The present article reviews the English language literature for screening, epidemiology, clinical diagnosis, natural history, preclinical and clinical trials, and promising molecular targets on EOC, particularly for clear cell EOC (cEOC) based on the gene expression profiling studies.

RESULTS

Prospective ovarian cancer screening trials in Japan showed that (1) serous-type EOC (sEOC) may exhibit a rapid progression possibly through de novo carcinogenesis, (2) the EOC risk was elevated significantly among patients with ovarian endometrioma (SIR = 8.95), (3) advancing age (>40 years) and the diameter of endometriomas (>9 cm) were independent predictors of development of EOC, (4) the benign-appearing ovarian masses are present several years before the EOC diagnosis in patients with endometriosis-associated EOC, and (5) the slightly elevated CA125 level is also typically present many years (>3 years) before the diagnosis in these patients.
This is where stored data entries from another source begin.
Lemma chunk_starts_steps size last s :
  0 < size -> steps size last s (chunk_starts s last size).
Proof.
  intros Hsize. unfold chunk_starts. remember (Z.to_nat ((last - s) / size + 1)) as n eqn:Hn.
  revert s Hn. induction n as [|n IH]; intros s Hn.
  - assert ((last - s) / size < 0) by lia. assert (last < s) by (apply Z.lt_nge; intros ?; pose proof (Z.div_pos (last - s) size); lia).
    rewrite (seqZ_nil 0) by lia. by constructor.
  - assert (Hs : s <= last).
    { apply Z.nlt_ge. intros ?. pose proof (Z.div_lt_upper_bound (last - s) size 0 Hsize). lia. }
    assert (Hd : (last - (s + size)) / size = (last - s) / size - 1).
    { replace (last - (s + size)) with (last - s + -1 * size) by lia. rewrite Z.div_add by lia. lia. }
    rewrite seqZ_cons by lia. rewrite fmap_cons, Z.mul_0_r, Z.add_0_r. constructor; [done|].
    specialize (IH (s + size)). rewrite Hd in IH. specialize (IH ltac:(lia)).
    replace (fmap (fun i => s + size * i) (seqZ (Z.succ 0) (Z.pred ((last - s) / size + 1))))
      with ((fun i => s + size + size * i) <$> seqZ 0 ((last - s) / size - 1 + 1)); [done|].
    replace (Z.pred ((last - s) / size + 1)) with ((last - s) / size - 1 + 1) by lia.
    rewrite <-(fmap_add_seqZ 1 0), <-list_fmap_compose. apply list_fmap_ext. intros i x _. simpl. lia.
Qed.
Upregulation of HNF-1beta and PLK-Emi1 genes were specifically detected in cEOC. In addition, the therapy currently used in renal cell carcinoma (RCC) should be considered as an attractive therapeutic option for cEOC.

CONCLUSIONS

Ovarian endometrioma could be viewed as a neoplastic process, particularly in perimenopausal women. Understanding the mechanisms of endometriosis development and elucidating its pathogenesis and pathophysiology are intrinsic to prevention and the search for effective therapies of endometriosis-associated EOC.